Tag Archives: Papel en Blanco

A final post on El séptimo velo

After a hiatus of several weeks, I recently took advantage of a cross-Atlantic flight to finally finish Juan Manuel de Prada’s novel El séptimo velo. It has been a tough but exciting slog. I’d recommend the book to an ambitious non-native speaker, or to a native speaker interested in a variety of topics: World War II (especially the German occupation of Paris), mental illness, circuses, or love.

In an earlier post I dissected a single metaphor used in El séptimo veloMore recently I went into a potentially embarrassing level of detail about the book’s challenging vocabulary. It was heartening to hear back from native speakers that some of the words that stumped me were unfamiliar to them as well, or at least struck them as antiguocultorural/rústico, or literario. Several other words that I didn’t know are, in fact, reasonably common, and definitely belong on my “need to know” list. One never stops learning.

Given my linguistic fascination with El séptimo velo, I was intrigued to read a blistering online review of it by Sergio Parra (in Papel en blanco) that took particular issue with the novel’s language. While Parra acknowledges that some of de Prada’s prose “shows stylistic mastery”, he describes the book as, variously:

  • mucha letra y poca historia (“many words but little to say”)
  • 650 páginas que habrían podido resumirse en 200 (“650 pages that should be 200”)
  • que incurre en …el exceso de metáforas, en el exceso de frases preciosistas trufadas de subordinadas…(“over-indulging in metaphors and gaudy sentences crammed with subordinate clauses”)
  • pesada, lenta, morosa, meándrica, superflua, barroca (“heavy, slow, morose, meandering, superfluous, and baroque”)

Personally, I enjoyed de Prada’s almost joyfully complicated prose. A prime example is a 3 1/2-page-long tour-de-force paragraph toward the end of the novel (pp. 583-6 of the Planeta edition). In alternating sentences, it simultaneously narrates both (i) a passionate bout of lovemaking between two main characters, and (ii) a weeks-long chain of events involving the French Resistance, triggered by one of the lovers’ revealing a secret to the other at the beginning of the scene. For me, it worked.

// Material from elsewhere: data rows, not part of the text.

(* ===== verification/AffineExact.v ===== *)
(** Exactness of the affine interval evaluator: on every input it returns the
    documented sum when the documented conditions hold, whichever kernel it
    selects, and an error otherwise. *)

From S2P Require Import Prelude Checked Field Serialization EqPoly OffsetWindow.
From S2P Require Import AffineIntervals AffineSums AffineLow AffineHigh AffineRows AffineAligned.
Local Open Scope Z_scope.

(** * The evaluator *)

Section evaluator.
Context {E A : Type} `{AffineWeightLaws E A, EqRuntime E, Allocator, FoldSchedule, UnstableSort}.
Context (outer_stride digit_stride : Z) (digit_weights : list E) (high_weights : AffineWeightSource A)
        (weights low_weights : list A) (base_scales challenges : list E) (base_offsets : list Z)
        (outer_start live_len : Z).

Let low_len : Z := Z.max (len low_weights) 1.
Let nd : Z := len digit_weights.
Let nb : Z := len base_offsets.

(** The bit-aligned kernel applies. *)
Definition bit_aligned : bool :=
  (len low_weights =? 0) && (checked.is_power_of_two outer_stride && (Z.log2 outer_stride <=? len challenges)).

(** The work that the documented cap bounds. *)
Definition affine_work : Z :=
  if bit_aligned then nb * (live_len * 2 + nd)
  else rows_work outer_stride digit_weights low_weights outer_start base_offsets live_len.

De Prada uses one of the novel’s secondary characters to gently mock his own writing style. His description of the psychologist/hypnotist Portabella is worth quoting at length (p. 518):

Portabella was a virtuoso of conversation, or, more specifically, of monologue. He talked as if speech were as necessary to him as breathing or eating; he spoke, moreover, with extreme precision, using an extensive vocabulary and constructing sentences with satisfaction and accuracy, as befits someone who for professional purposes is familiar with the spell-binding power of language [a reference to hypnotism or to writing]. He never used a common word if an erudite alternative was available; he never used a vague word if he could find a more exact one. It wasn’t a torrent that flowed from his lips, since there was nothing hurried or confused about his speech, but rather a wide river flowing down a valley. It flowed with a tranquil, yet constant force that carried away all everything that opposed its progress.

It’s even better in Spanish! Check it out if you can.